Dataset entries
##############################

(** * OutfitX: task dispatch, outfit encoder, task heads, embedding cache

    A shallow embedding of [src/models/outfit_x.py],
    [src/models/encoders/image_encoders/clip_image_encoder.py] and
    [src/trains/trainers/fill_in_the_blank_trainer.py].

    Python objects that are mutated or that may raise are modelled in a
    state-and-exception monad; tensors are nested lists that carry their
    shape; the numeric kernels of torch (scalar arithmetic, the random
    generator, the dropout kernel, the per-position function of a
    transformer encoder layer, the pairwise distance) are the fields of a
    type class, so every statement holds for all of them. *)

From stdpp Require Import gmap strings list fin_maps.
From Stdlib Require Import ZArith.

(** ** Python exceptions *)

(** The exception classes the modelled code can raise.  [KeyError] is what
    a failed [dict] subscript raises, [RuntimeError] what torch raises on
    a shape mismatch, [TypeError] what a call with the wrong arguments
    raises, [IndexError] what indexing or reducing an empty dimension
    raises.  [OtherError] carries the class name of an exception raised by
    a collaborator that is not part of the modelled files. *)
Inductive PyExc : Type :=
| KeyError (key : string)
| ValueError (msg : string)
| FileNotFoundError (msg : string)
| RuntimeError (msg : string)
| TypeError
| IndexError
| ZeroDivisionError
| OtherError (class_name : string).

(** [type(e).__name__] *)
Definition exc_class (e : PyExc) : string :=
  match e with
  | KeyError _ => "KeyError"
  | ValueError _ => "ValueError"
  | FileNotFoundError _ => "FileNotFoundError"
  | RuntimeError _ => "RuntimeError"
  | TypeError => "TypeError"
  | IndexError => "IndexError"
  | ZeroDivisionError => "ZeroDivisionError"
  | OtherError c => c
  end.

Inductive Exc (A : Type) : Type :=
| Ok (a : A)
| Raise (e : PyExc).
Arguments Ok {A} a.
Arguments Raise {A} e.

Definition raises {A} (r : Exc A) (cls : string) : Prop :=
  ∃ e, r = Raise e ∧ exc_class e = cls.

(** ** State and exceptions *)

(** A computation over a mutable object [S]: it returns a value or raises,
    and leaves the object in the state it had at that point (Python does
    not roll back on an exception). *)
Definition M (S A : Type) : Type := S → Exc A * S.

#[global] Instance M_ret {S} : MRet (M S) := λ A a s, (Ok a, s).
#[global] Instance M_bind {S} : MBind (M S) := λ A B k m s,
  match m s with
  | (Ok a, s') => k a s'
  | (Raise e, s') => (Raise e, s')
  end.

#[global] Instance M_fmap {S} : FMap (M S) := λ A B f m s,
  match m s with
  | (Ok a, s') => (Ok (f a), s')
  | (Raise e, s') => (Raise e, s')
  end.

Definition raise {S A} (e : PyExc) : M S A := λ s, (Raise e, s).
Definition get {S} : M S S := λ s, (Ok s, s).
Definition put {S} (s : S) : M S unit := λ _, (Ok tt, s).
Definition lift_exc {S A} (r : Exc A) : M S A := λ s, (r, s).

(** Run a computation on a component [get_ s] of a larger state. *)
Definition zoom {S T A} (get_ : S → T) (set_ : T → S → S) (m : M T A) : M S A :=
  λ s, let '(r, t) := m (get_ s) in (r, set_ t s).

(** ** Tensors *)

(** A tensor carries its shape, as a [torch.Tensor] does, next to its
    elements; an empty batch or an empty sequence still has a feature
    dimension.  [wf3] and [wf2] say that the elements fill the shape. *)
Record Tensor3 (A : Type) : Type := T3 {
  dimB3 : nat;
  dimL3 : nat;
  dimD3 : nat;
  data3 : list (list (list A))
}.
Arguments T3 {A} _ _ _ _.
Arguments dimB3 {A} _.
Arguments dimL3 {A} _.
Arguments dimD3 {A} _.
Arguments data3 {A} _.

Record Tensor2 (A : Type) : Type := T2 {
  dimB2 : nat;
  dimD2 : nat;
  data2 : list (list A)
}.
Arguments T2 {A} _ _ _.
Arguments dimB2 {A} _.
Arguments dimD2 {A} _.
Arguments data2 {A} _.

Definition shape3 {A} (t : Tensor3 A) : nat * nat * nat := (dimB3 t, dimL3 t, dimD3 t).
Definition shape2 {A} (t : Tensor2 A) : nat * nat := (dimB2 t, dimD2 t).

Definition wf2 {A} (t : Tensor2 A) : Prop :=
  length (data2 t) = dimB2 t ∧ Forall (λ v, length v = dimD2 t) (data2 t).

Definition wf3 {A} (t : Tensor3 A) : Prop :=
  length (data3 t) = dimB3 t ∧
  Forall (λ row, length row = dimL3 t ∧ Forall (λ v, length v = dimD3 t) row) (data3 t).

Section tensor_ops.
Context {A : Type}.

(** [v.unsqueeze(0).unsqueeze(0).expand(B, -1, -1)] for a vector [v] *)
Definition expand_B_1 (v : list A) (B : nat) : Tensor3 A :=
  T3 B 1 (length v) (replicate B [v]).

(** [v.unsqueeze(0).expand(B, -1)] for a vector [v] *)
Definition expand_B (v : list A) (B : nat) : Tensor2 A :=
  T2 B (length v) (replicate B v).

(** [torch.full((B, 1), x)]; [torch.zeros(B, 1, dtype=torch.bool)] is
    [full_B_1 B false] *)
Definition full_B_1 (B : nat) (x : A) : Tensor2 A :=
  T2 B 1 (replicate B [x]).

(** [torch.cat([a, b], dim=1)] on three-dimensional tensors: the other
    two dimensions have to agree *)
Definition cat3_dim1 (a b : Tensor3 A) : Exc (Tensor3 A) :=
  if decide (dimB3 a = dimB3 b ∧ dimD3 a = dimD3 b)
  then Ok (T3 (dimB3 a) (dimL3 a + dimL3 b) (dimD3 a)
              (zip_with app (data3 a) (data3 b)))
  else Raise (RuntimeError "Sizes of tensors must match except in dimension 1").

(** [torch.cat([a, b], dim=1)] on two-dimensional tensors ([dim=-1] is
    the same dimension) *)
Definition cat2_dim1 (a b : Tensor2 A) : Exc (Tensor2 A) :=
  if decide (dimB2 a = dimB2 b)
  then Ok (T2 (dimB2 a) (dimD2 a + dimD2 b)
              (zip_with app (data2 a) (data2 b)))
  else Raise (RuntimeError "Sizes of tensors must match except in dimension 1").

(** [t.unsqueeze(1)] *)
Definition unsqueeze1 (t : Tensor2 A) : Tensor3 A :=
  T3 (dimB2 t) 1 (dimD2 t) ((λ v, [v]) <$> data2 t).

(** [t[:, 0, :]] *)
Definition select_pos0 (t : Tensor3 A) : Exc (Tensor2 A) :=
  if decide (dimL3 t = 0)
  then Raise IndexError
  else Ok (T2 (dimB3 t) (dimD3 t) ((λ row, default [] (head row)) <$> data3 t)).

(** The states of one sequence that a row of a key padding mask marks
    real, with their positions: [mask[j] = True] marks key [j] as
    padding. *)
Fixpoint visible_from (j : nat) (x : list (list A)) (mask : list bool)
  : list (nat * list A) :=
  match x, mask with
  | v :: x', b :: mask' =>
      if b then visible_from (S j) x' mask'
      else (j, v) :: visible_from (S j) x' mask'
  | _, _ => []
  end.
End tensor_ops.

##############################

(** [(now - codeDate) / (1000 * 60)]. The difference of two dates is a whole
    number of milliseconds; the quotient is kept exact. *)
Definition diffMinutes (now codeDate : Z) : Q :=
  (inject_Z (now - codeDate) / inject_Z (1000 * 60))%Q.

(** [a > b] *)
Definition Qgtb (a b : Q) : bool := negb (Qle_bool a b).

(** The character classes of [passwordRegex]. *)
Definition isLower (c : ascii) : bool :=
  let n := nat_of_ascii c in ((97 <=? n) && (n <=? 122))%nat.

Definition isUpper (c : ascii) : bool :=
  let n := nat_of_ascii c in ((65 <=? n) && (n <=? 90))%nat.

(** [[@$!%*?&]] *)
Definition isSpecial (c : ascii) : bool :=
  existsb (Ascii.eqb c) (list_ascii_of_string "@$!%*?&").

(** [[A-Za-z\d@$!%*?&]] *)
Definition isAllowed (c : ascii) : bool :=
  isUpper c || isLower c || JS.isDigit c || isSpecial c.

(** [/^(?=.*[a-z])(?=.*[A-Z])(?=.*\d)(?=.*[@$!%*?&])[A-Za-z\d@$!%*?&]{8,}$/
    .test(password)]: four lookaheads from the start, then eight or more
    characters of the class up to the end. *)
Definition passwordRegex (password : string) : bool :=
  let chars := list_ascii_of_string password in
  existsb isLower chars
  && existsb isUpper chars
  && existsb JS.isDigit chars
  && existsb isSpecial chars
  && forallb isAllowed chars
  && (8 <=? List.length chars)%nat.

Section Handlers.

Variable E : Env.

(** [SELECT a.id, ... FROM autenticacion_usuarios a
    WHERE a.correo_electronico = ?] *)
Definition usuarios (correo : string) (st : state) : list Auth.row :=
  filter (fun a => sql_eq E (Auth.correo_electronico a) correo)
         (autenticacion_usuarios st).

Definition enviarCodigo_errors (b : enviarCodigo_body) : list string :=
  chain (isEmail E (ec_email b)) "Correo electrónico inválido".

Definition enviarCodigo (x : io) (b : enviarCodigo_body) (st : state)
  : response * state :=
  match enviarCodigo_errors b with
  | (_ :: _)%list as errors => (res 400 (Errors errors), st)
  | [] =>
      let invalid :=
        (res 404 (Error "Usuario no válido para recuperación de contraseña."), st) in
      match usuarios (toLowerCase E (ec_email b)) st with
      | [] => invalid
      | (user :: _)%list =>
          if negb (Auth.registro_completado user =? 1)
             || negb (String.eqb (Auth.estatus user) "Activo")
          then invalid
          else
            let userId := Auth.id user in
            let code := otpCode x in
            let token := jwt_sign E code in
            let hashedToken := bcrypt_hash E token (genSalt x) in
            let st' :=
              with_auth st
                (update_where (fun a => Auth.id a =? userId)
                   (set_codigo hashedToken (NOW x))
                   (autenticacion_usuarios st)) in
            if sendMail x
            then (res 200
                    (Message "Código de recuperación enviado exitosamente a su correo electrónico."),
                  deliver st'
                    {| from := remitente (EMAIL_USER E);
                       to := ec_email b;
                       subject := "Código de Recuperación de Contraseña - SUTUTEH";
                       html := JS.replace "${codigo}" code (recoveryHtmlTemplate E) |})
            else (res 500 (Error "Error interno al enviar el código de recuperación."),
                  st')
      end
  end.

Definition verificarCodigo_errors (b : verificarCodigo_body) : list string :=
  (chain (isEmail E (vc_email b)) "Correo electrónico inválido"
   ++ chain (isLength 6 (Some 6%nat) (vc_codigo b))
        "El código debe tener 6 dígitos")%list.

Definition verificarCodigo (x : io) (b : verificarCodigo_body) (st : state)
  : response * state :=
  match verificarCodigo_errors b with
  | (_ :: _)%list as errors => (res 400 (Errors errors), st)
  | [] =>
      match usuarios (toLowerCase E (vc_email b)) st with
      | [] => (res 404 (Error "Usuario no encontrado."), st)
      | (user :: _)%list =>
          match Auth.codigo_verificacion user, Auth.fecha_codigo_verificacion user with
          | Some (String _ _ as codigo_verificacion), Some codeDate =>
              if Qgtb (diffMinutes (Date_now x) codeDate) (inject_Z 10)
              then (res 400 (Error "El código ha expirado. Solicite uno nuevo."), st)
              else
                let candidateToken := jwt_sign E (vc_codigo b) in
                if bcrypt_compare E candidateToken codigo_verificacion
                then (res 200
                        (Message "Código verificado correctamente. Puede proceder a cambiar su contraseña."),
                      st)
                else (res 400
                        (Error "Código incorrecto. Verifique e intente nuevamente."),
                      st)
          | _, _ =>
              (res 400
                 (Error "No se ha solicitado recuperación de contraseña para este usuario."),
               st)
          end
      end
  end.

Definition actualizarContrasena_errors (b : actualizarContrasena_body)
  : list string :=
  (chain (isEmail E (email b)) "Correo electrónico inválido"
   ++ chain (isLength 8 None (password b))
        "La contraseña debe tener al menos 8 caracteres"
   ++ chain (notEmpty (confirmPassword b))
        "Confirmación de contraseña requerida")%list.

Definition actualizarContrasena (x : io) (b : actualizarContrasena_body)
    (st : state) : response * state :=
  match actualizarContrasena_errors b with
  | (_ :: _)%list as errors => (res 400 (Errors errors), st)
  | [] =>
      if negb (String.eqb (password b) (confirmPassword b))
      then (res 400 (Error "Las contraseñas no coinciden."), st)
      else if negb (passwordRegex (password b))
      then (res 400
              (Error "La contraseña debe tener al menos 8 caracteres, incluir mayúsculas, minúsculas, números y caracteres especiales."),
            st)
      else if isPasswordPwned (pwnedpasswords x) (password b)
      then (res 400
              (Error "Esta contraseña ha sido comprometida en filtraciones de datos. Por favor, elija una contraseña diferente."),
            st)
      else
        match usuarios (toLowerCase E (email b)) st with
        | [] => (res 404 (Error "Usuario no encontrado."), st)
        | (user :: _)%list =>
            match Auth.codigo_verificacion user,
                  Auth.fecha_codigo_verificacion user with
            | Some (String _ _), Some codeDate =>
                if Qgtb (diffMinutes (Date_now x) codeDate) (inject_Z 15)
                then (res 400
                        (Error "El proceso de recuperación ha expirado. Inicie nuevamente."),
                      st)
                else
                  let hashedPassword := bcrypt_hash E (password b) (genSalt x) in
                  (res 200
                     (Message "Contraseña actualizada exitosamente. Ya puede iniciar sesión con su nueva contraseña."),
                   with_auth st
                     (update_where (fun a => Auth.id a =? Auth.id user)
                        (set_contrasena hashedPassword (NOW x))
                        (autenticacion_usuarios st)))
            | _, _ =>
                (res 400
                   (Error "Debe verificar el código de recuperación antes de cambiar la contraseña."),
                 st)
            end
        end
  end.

##############################

### Task
Give only the lines from the one holding "(** * OutfitX: task" through the one holding "type class, so", each restated exactly as it appears above.

### Exercise response
(** * OutfitX: task dispatch, outfit encoder, task heads, embedding cache

    A shallow embedding of [src/models/outfit_x.py],
    [src/models/encoders/image_encoders/clip_image_encoder.py] and
    [src/trains/trainers/fill_in_the_blank_trainer.py].

    Python objects that are mutated or that may raise are modelled in a
    state-and-exception monad; tensors are nested lists that carry their
    shape; the numeric kernels of torch (scalar arithmetic, the random
    generator, the dropout kernel, the per-position function of a
    transformer encoder layer, the pairwise distance) are the fields of a
    type class, so every statement holds for all of them. *)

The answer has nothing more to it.